Destiny of the Republic - By Candice Millard Page 0,2

a free moment at the Capitol. The New England Journal of Education had published the proof just the month before, transparently astonished that a member of Congress had written it.

Despite Garfield’s deep admiration for mathematics and the arts, however, he believed that it was science, above all other disciplines, that had achieved the greatest good. “The scientific spirit has cast out the Demons and presented us with Nature, clothed in her right mind and living under the reign of law,” he wrote. “It has given us for the sorceries of the Alchemist, the beautiful laws of chemistry; for the dreams of the Astrologer, the sublime truths of astronomy; for the wild visions of Cosmogony, the monumental records of geology; for the anarchy of Diabolism, the laws of God.”

After his first day at the exposition, back in the Philadelphia home he and his family had rented, Garfield sat down to write in his diary, just as he had done nearly every night of his life for the past twenty-eight years. With characteristic seriousness of purpose, he wrote that the fair would be a “great success in the way of education.” In Garfield’s experience, education was salvation. It had freed him from grinding poverty. It had shaped his mind, forged paths, created opportunities where once there had been none. Education, he knew, led to progress, and progress was his country’s only hope of escaping its own painful past.

In 1876, the United States, still reeling from a devastating civil war and its first presidential assassination, was far from the country it hoped to become, and faced daily reminders of the hard challenges that still lay ahead. While men like Garfield strolled the aisles of Machinery Hall in Philadelphia, marveling at the greatest inventions of the industrial age, George Armstrong Custer and his entire regiment were being slaughtered in Montana by the Northern Plains Indians they had tried to force back onto reservations. As fairgoers stared in amazement at Remington’s typewriter and Thomas Edison’s automatic telegraph system, Wild Bill Hickok was shot to death in a saloon in Deadwood, leaving outlaws like Jesse James and Billy the Kid to terrorize the West. As middle-class families waited patiently in line for their chance to marvel at the Statue of Liberty’s hand, freed slaves throughout the country still faced each day in fear and abject poverty.

So incomplete and uncertain was the United States that, although it was a hundred years old, it did not yet have a national anthem. At the opening ceremony, the exposition’s hundred-piece orchestra, with a chorus of a thousand voices, dutifully performed the anthems of the forty-nine other countries participating in the fair. Only the host country had no official song with which to honor its people, and would not for another fifty-five years. With eight untamed territories and eleven states that still seethed with hatred and resentment and dreamed of secession, a national anthem seemed premature, even presumptuous.

Garfield understood as well as any man what the Civil War had accomplished, and what it had left undone. When he was still a very young man, he had hidden a runaway slave. As commander of a small regiment from Ohio, he had driven a larger Confederate force out of eastern Kentucky, helping to save for the Union a critically strategic state. In Congress, he fought for equal rights for freed slaves.
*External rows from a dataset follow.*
Lemma ensures_rmdir (d : string) : ensures (fun fs => exists_ fs d = false) (os_rmdir d).
Proof.
  intros fs a. unfold os_rmdir, get_fs, put_fs, raise, bind.
  destruct (lookup fs d) as [[|]|]; simpl; try discriminate.
  destruct (is_empty_dir fs d); simpl; [|discriminate].
  intros _. apply exists_delete.
Qed.

(** The land-cover class path of [get_dynworld_landcover] does remove the
    tile folder: when the tiled branch returns, the folder is gone. *)
Lemma dynworld_class_removes_tile_folder (env : Env) (dw_composite ee_shp ee_geometry : EE)
    (out_folder dst_crs : string) (out_res : Q) :
  ensures (fun fs => exists_ fs (Py.os_path_join out_folder "temp_tiles") = false)
    (dynworld_class env true dw_composite ee_shp ee_geometry out_folder dst_crs out_res).
Proof.
  unfold dynworld_class. cbv iota zeta.
  do 7 (apply ensures_bind; intros ?). apply ensures_rmdir.
Qed.

Lemma dynworld_removes_temp_tiles (env : Env)
    (ee_project_id aoi_shp_path : string) (start_date end_date : list string)
    (out_folder : string) (bands : option (list string)) (out_epsg : option Z)
    (out_res : Q) (fs : FS) :
  let run :=
    get_dynworld_landcover env ee_project_id aoi_shp_path start_date end_date
      out_folder bands out_epsg out_res None fs in
  dynworld_strategy env aoi_shp_path = Aoi.Tiled ->
  res run = Ok tt ->
  exists_ (fs_after run) (Py.os_path_join out_folder "temp_tiles") = false.
Proof.
  intro run. subst run. unfold dynworld_strategy. intro Hs.
  destruct (Aoi.on_bounds Aoi.dw_large_aoi _) eqn:E; [|discriminate].
  rewrite get_dynworld_landcover_run, E. unfold after at 1 3. cbn [res fs_after].
  intro H. apply bind_Ok_inv in H. destruct H as (col & _ & Hk & Hf).
  rewrite Hf. clear Hf. unfold after in *. cbn [res fs_after] in *.
  apply bind_Ok_inv in Hk. destruct Hk as ([] & Hc & _ & Hf).
  rewrite Hf. cbn [ret fs_after].
  exact (@dynworld_class_removes_tile_folder env _ _ _ _ _ _ _ _ Hc).
Qed.

(** C3, where the code departs from it: when the AOI is large and
    [get_sentinel2] returns, the folder [temp_tiles] is still there, as a
    directory of the output folder. *)
Theorem C3_sentinel2_leaves_temp_tiles (env : Env)
    (ee_project_id aoi_shp_path : string) (start_date end_date : list string)
    (out_folder : string) (bands : option (list string)) (out_epsg : option Z)
    (out_res : Q) (cloud_filter cloud_prob_thresh : Z) (nir_dark_thresh : Q)
    (cloud_proj_dist buffer : Z) (fs : FS) :
  let run :=
    get_sentinel2 env ee_project_id aoi_shp_path start_date end_date out_folder
      bands out_epsg out_res cloud_filter cloud_prob_thresh nir_dark_thresh
      cloud_proj_dist buffer fs in
  sentinel2_strategy env aoi_shp_path = Aoi.Tiled ->
  res run = Ok tt ->
  is_dir (fs_after run) (Py.os_path_join out_folder "temp_tiles") = true.
Proof.
  intro run. subst run. unfold sentinel2_strategy. intro Hs.
  destruct (Aoi.on_bounds Aoi.s2_large_aoi _) eqn:E; [|discriminate].
  unfold get_sentinel2, ee.Authenticate, ee.Initialize.
  rewrite !bind_emit. cbv zeta.
  rewrite (@bind_Ok _ _ (_get_aoi env aoi_shp_path) _ fs _ eq_refl).
  rewrite _get_aoi_run. cbn [res fs_after trace]. rewrite E.
  apply sentinel2_tiled_keeps_folder.
Qed.

Lemma C3_witness :
  is_dir (fs_after (Sample.sentinel2 "big.shp" (Some ["B2"]) Sample.old_tiles))
    "out/temp_tiles" = true.
Proof.
  exact (@C3_sentinel2_leaves_temp_tiles Sample.env "project" "big.shp"
           Sample.dates_from Sample.dates_to "out" (Some ["B2"]) (Some 4326%Z)
           (1 # 10000) 15 40 (15 # 100) 2 0 Sample.old_tiles eq_refl eq_refl).
Defined.

(** ** Which rasters get mosaicked *)

Ltac mosaic_step :=
  match goal with
  | |- sound _ _ (emit (pr_mosaicRasters _ _ _)) =>
      apply sound_emit;
      [cbn [negb orb is_mosaic mosaics_into]; apply String.eqb_refl | exact I]
  end.
(** * DeepSeek / OpenAI-compatible content generator

    A shallow embedding of
    [packages/core/src/core/deepseekContentGenerator.ts]: the provider
    resolver, the request translator and the streaming reconstruction
    engine, followed by the properties the specification states about them.

    Conventions of the embedding.
    - JavaScript strings are [string]s whose characters are read as code
      units below 256.
    - [undefined] and [null] are both [None]; every use in the source is a
      truthiness test, [?.], [??] or [typeof], which do not tell them apart,
      except where noted.
    - JavaScript numbers are binary64 [float]s; the stream position [index]
      of a tool-call delta is an integer and is a [Z].
    - [JSON.parse], [JSON.stringify], [Number] and [Math.random] belong to
      the platform; they are parameters of the sections that use them. *)

From Stdlib Require Import PrimFloat Ascii String ZArith NArith.
From stdpp Require Import base option strings list gmap sorting pretty.

Set Warnings "-register-all".

Local Open Scope string_scope.
Local Open Scope list_scope.

(** ** JavaScript string primitives *)

Module Js.

(** [a || b] on strings: the empty string and [undefined] are falsy. *)
Definition truthy (o : option string) : bool :=
  match o with
  | Some s => negb (String.eqb s "")
  | None => false
  end.

Definition or_else (a : option string) (b : string) : string :=
  if truthy a then default "" a else b.

Definition code (c : ascii) : N := N_of_ascii c.

Definition toLowerCase_char (c : ascii) : ascii :=
  let n := code c in
  if ((65 <=? n) && (n <=? 90))%N
     || ((192 <=? n) && (n <=? 222) && negb (n =? 215))%N
  then ascii_of_N (n + 32)
  else c.

Fixpoint toLowerCase (s : string) : string :=
  match s with
  | EmptyString => EmptyString
  | String c r => String (toLowerCase_char c) (toLowerCase r)
  end.

(** White space and line terminators removed by [String.prototype.trim]:
    TAB, LF, VT, FF, CR, SP and NBSP. *)
Definition is_white (c : ascii) : bool :=
  let n := code c in
  ((9 <=? n) && (n <=? 13) || (n =? 32) || (n =? 160))%N.

Fixpoint trimStart (s : string) : string :=
  match s with
  | String c r => if is_white c then trimStart r else s
  | EmptyString => EmptyString
  end.

Fixpoint all_white (s : string) : bool :=
  match s with
  | EmptyString => true
  | String c r => is_white c && all_white r
  end.

Fixpoint trimEnd (s : string) : string :=
  match s with
  | EmptyString => EmptyString
  | String c r => if all_white s then EmptyString else String c (trimEnd r)
  end.

Definition trim (s : string) : string := trimEnd (trimStart s).

Fixpoint startsWith (s p : string) : bool :=
  match p, s with
  | EmptyString, _ => true
  | String a p', String b s' => Ascii.eqb a b && startsWith s' p'
  | String _ _, EmptyString => false
  end.

(** [s.slice(n)] for [0 <= n]. *)
Fixpoint slice (n : nat) (s : string) : string :=
  match n, s with
  | O, _ => s
  | S n', String _ r => slice n' r
  | S _, EmptyString => EmptyString
  end.

Definition LF : ascii := ascii_of_N 10.
Definition CR : ascii := ascii_of_N 13.

(** [s.split(/\r?\n/)]: never the empty list. *)
Fixpoint split_lines (s : string) : list string :=
  match s with
  | EmptyString => [EmptyString]
  | String c r =>
      if Ascii.eqb c LF then EmptyString :: split_lines r
      else
        match r with
        | String d r' =>
            if Ascii.eqb c CR && Ascii.eqb d LF
            then EmptyString :: split_lines r'
            else match split_lines r with
                 | h :: t => String c h :: t
                 | [] => [String c EmptyString]
                 end
        | EmptyString => [String c EmptyString]
        end
  end.

(** [String(n)] for an integer [n] that JavaScript prints digit by digit,
    that is, below [10^21] in absolute value. *)
Definition of_int (n : Z) : string := pretty n.

End Js.

(** ** JSON values *)

Inductive json : Type :=
  | JNull
  | JBool (b : bool)
  | JNum (x : float)
  | JStr (s : string)
  | JArr (l : list json)
  | JObj (fields : list (string * json)).

(** Property read [o.k] on a JSON object. *)
Fixpoint get_field (k : string) (fields : list (string * json)) : option json :=
  match fields with
  | [] => None
  | (k', v) :: r => if String.eqb k k' then Some v else get_field k r
  end.

(** ** Provider resolver *)

Module Resolver.

(** [process.env]. *)
Abbreviation Env := (gmap string string).

Definition getProviderFromEnv (env : Env) : string :=
  Js.toLowerCase (Js.or_else (env !! "GEMINI_CLI_PROVIDER") "").

Definition getDeepSeekBaseUrl (env : Env) : string :=
  let provider := getProviderFromEnv env in
  if String.eqb provider "openai_compatible"
  then Js.or_else (env !! "OPENAI_COMPAT_BASE_URL") "https://api.openai.com/v1"
  else Js.or_else (env !! "DEEPSEEK_BASE_URL") "https://api.deepseek.com".

(** A thrown [Error]: its message and optional [code]. *)
Record JsError := { message : string; code : option Z }.

Definition getDeepSeekApiKey (env : Env) : JsError + string :=
  let provider := getProviderFromEnv env in
  let key :=
    if String.eqb provider "openai_compatible"
    then env !! "OPENAI_COMPAT_API_KEY"
    else env !! "DEEPSEEK_API_KEY" in
  if negb (Js.truthy key) then
    inl {| message :=
             if String.eqb provider "openai_compatible"
             then "OpenAI-compatible API key is required when GEMINI_CLI_PROVIDER=openai_compatible."
             else "DeepSeek API key is required when GEMINI_CLI_PROVIDER=deepseek.";
           code := Some 401%Z |}
  else inr (default "" key).
Fixpoint lstrip (s : string) : string :=
  match s with
  | EmptyString => EmptyString
  | String c s' => if isspace c then lstrip s' else s
  end.

(** drops trailing whitespace: a character stays when something that
    stays follows it, or when it is not whitespace itself *)
Fixpoint rstrip (s : string) : string :=
  match s with
  | EmptyString => EmptyString
  | String c s' =>
      match rstrip s' with
      | EmptyString => if isspace c then EmptyString else String c EmptyString
      | rest => String c rest
      end
  end.

(** [s.strip()] *)
Definition strip (s : string) : string := rstrip (lstrip s).

(** every character of [s] satisfies [p] *)
Fixpoint all_chars (p : ascii -> bool) (s : string) : bool :=
  match s with
  | EmptyString => true
  | String c s' => p c && all_chars p s'
  end.

Definition has_char (c : ascii) (s : string) : bool :=
  negb (all_chars (fun d => negb (Ascii.eqb d c)) s).

End Str.

(** ** The SQL fragment the notebook sends to the engine *)

Module Sql.

(** [value LIKE pattern], without an ESCAPE clause: [%] matches any run of
    characters, [_] any single character, every other character itself,
    and the pattern has to cover the whole value.  Matching is
    case-sensitive. *)
Fixpoint like (pattern : string) : string -> bool :=
  match pattern with
  | EmptyString =>
      fun value => match value with EmptyString => true | _ => false end
  | String p pattern' =>
      if Ascii.eqb p "%"%char then
        fix any_run (value : string) : bool :=
          like pattern' value
          || match value with
             | EmptyString => false
             | String _ value' => any_run value'
             end
      else if Ascii.eqb p "_"%char then
        fun value =>
          match value with
          | EmptyString => false
          | String _ value' => like pattern' value'
          end
      else
        fun value =>
          match value with
          | EmptyString => false
          | String c value' => Ascii.eqb c p && like pattern' value'
          end
  end.

(** [s] with the leading [lead] removed, when [s] starts with it *)
Fixpoint strip_lead (lead s : string) {struct lead} : option string :=
  match lead, s with
  | EmptyString, _ => Some s
  | String _ _, EmptyString => None
  | String l lead', String c s' =>
      if Ascii.eqb c l then strip_lead lead' s' else None
  end.

(** a string literal whose opening quote was read: its body runs to the
    next quote; returns the body and the text after the closing quote *)
Fixpoint read_literal (s : string) : option (string * string) :=
  match s with
  | EmptyString => None
  | String c s' =>
      if Ascii.eqb c "'"%char then Some (EmptyString, s')
      else match read_literal s' with
           | Some (body, rest) => Some (String c body, rest)
           | None => None
           end
  end.

(** The conditions the notebook generates have the shape
    [column NOT LIKE 'pattern' AND column NOT LIKE 'pattern' ...].
    The reader accepts exactly that shape over the one column the query
    exposes and returns the patterns; anything else, the empty text after
    [WHERE] included, is a syntax error.  Patterns holding a quote are
    outside this fragment. *)
Fixpoint parse_where (fuel : nat) (column clause : string)
  : option (list string) :=
  match fuel with
  | O => None
  | S fuel' =>
      match strip_lead (column +:+ " NOT LIKE '") clause with
      | None => None
      | Some after_quote =>
          match read_literal after_quote with
          | None => None
          | Some (pattern, EmptyString) => Some [pattern]
          | Some (pattern, rest) =>
              match strip_lead " AND " rest with
              | None => None
              | Some clause' =>
                  match parse_where fuel' column clause' with
                  | None => None
                  | Some patterns => Some (pattern :: patterns)
                  end
              end
          end
      end
  end.

(** a row passes the conjunction when its value matches none of the patterns *)
Definition passes (patterns : list string) (value : string) : bool :=
  forallb (fun pattern => negb (like pattern value)) patterns.

(** [WHERE clause] over rows whose [column] holds a name: the predicate on
    names, or [None] for a clause the engine rejects. *)
Definition where_ (column clause : string) : option (string -> bool) :=
  match parse_where (S (String.length clause)) column clause with
  | None => None
  | Some patterns => Some (passes patterns)
  end.

End Sql.

(** ** [filter_keywords_query] *)

Definition like_conditions (column : string) (EXCLUDED_KEYWORDS : list string)
  : list string :=
  map (fun kw => column +:+ " NOT LIKE '" +:+ kw +:+ "%'") EXCLUDED_KEYWORDS.

Definition filter_keywords_query (column : string)
    (EXCLUDED_KEYWORDS : list string) : string :=
  let where_clause := Str.join " AND " (like_conditions column EXCLUDED_KEYWORDS) in
  where_clause.

Definition EXCLUDED_KEYWORDS : list string :=
  ["__internal"; "icu"; "has_"; "pg_"; "allocator"].
(** ** Renderers *)

(** C7: for a Campbell result with two speed steps and one mode whose
    whirl value is 0.0 at both steps, [plot] draws three scatter series:
    the forward series ("^") holds exactly the two (speed, frequency)
    points, coloured by their log decrements, and the mixed ("o") and
    backward ("v") series hold no point.  This is so whatever the
    attributes, the other payload values and the flag [wn]. *)
Theorem campbell_forward_series
    (A : gmap string pyval) (wn : bool)
    (wd0 ld0 sp0 wn0 wd1 ld1 sp1 wn1 : Q) :
  ∃ X fig,
    Results_new CampbellResults
      {| shape := [2%nat; 1%nat; 5%nat];
         data := [wd0; ld0; 0%Q; sp0; wn0; wd1; ld1; 0%Q; sp1; wn1] |}
      (PyDict A) = Ok X
    ∧ CampbellResults_plot X wn = Ok fig
    ∧ scatters fig
      = [ {| marker := "^"; legend := "Foward";
             sc_x := [sp0; sp1]; sc_y := [wd0; wd1];
             sc_color := [ld0; ld1] |};
          {| marker := "o"; legend := "Mixed";
             sc_x := []; sc_y := []; sc_color := [] |};
          {| marker := "v"; legend := "Backward";
             sc_x := []; sc_y := []; sc_color := [] |} ].
Proof.
  eexists _, _. split; [apply Results_new_dict |].
  destruct wn; split; reflexivity.
Qed.
(** * Dose-Invariant Susceptibility Estimator

    A shallow embedding of the two model files of the estimator,
    [lib/timeEst.py] and [lib/timeTestHom.py]: the likelihood terms and the
    monotonicity potentials that make up the target distribution, the
    posterior summarizer ([calcPosterior] and [__calc__]), the recorded
    parameter names, the plot wrappers, and the functions that set a model
    up ([initializeModel], [savedModel]).

    Numbers are [numpy.float64] values, modelled by Rocq's primitive binary64
    floats, so NaN, the infinities and the signed zeros behave as they do in
    the program.  Python exceptions are an explicit error result.  Library
    functions that are not part of the repository ([numpy.log], [**],
    [scipy.stats.gamma.cdf], and the helpers of [lib/utils.py]) are section
    variables; what is assumed about them is stated where it is used.

    The file has two parts: the definitions, then the facts proved about
    them. *)

From Stdlib Require Import ZArith List Lia Bool Floats.
From Stdlib Require Uint63.
From stdpp Require Import gmap strings list pretty.

Set Warnings "-inexact-float".

(** * Part I: the program *)

(** ** Python results and exceptions *)

Module Py.

Inductive exn : Set :=
| TypeError
| KeyError
| IndexError
| NameError
| ValueError
| IOError.

Inductive result (A : Type) : Type :=
| Ok (a : A)
| Raise (e : exn).

Arguments Ok {A} a.
Arguments Raise {A} e.

Definition bind {A B : Type} (m : result A) (k : A -> result B) : result B :=
  match m with
  | Ok a => k a
  | Raise e => Raise e
  end.

Definition of_option {A : Type} (e : exn) (o : option A) : result A :=
  match o with
  | Some a => Ok a
  | None => Raise e
  end.
(** * The attribute view *)

(** X18. [device_state_attributes] on a snapshot with a [run_state]. For a
    code of the table it returns a mapping that holds every field of the
    snapshot unchanged and, under [status], the state that [state] returns
    for the same snapshot. For a code outside the table it returns no
    mapping but the text ["Definition missing for state <code>"], and logs
    nothing, where [state] logs an error. The world is left as it was. *)
Theorem attributes_by_run_state (T : gmap Z RunState) (w : World)
    (snapshot : gmap string Z) (code : Z) :
  vacuum_state (self w) = Some snapshot →
  snapshot !! "run_state" = Some code →
  match T !! code with
  | Some st =>
      ∃ attrs,
        device_state_attributes T w = (Return (Attrs attrs), w)
        ∧ attrs !! "status" = Some (AttrState st)
        ∧ (∀ key, key ≠ "status" → attrs !! key = AttrInt <$> snapshot !! key)
        ∧ state T w = (Return (Some st), w)
  | None =>
      device_state_attributes T w
      = (Return (Diagnostic ("Definition missing for state " +:+ Py.str code)), w)
      ∧ logged (state T w).2
        = logged w ++ [LogRecord ERROR "STATE not supported, state_code: %s"
                         [ArgInt code]]
  end.
Proof.
  intros Hs Hc.
  pose proof (state_run T w snapshot code Hs Hc) as Hstate.
  assert (Hattrs : device_state_attributes T w =
    match T !! code with
    | Some st =>
        (Return (Attrs (<["status" := AttrState st]> ((AttrInt <$> snapshot) ∪ ∅))),
         w)
    | None =>
        (Return (Diagnostic ("Definition missing for state " +:+ Py.str code)), w)
    end).
  { unfold device_state_attributes, get_self. bind_step. rewrite Hs.
    unfold try_except, state_lookup. bind_step. read_item Hs Hc.
    destruct (T !! code) as [st|]; [done|].
    simpl. read_item Hs Hc. done. }
  destruct (T !! code) as [st|].
  - eexists. split; [exact Hattrs|]. split; [apply lookup_insert_eq|].
    split; [|exact Hstate].
    intros key Hkey. rewrite lookup_insert_ne by done.
    by rewrite (right_id_L ∅ (∪)), lookup_fmap.
  - split; [exact Hattrs|]. by rewrite Hstate.
Qed.

Lemma attributes_by_run_state_witness :
  let known := fresh (entity obedient (Some (snapshot_with 5 0 1 0)) None true) in
  let unknown := fresh (entity obedient (Some (snapshot_with 9 0 1 0)) None true) in
  (∃ attrs,
     device_state_attributes ModeAware.STATE_CODE_TO_STATE known
     = (Return (Attrs attrs), known)
     ∧ attrs !! "status" = Some (AttrState STATE_DOCKED)
     ∧ attrs !! "battary_life" = Some (AttrInt 80))
  ∧ device_state_attributes ModeAware.STATE_CODE_TO_STATE unknown
    = (Return (Diagnostic "Definition missing for state 9"), unknown).
Proof.
  intros known unknown. split.
  - pose proof (attributes_by_run_state ModeAware.STATE_CODE_TO_STATE known
                  (snapshot_with 5 0 1 0) 5 eq_refl eq_refl) as H.
    change (ModeAware.STATE_CODE_TO_STATE !! 5) with (Some STATE_DOCKED) in H.
    destruct H as (attrs & Hrun & Hstatus & Hkeys & _).
    exists attrs. split; [exact Hrun|]. split; [exact Hstatus|].
    rewrite (Hkeys "battary_life") by done. reflexivity.
  - pose proof (attributes_by_run_state ModeAware.STATE_CODE_TO_STATE unknown
                  (snapshot_with 9 0 1 0) 9 eq_refl eq_refl) as H.
    change (ModeAware.STATE_CODE_TO_STATE !! 9) with (@None RunState) in H.
    exact (proj1 H).
Defined.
He argued for a resolution that ended the practice of requiring blacks to carry a pass in the nation’s capital, and he delivered a passionate speech for black suffrage. Is freedom “the bare privilege of not being chained?” he asked. “If this is all, then freedom is a bitter mockery, a cruel delusion, and it may well be questioned whether slavery were not better. Let us not commit ourselves to the absurd and senseless dogma that the color of the skin shall be the basis of suffrage, the talisman of liberty.”

Garfield knew, however, that there was some suffering that no one could prevent, and whose reach no one was beyond. Throughout the centennial fair—in hall after hall, exhibit after exhibit—this suffering was unflinchingly apparent. There were rows of coffins of every variety. There were, in the words of one reporter, “instruments for the curing of diseased and deformed bodies and limbs.” An entire exhibit was devoted to a scene of a mother huddled over a crib, crying over the child she had just lost.

Nearly every family Garfield knew had suffered the death of a child, and his own family was no exception.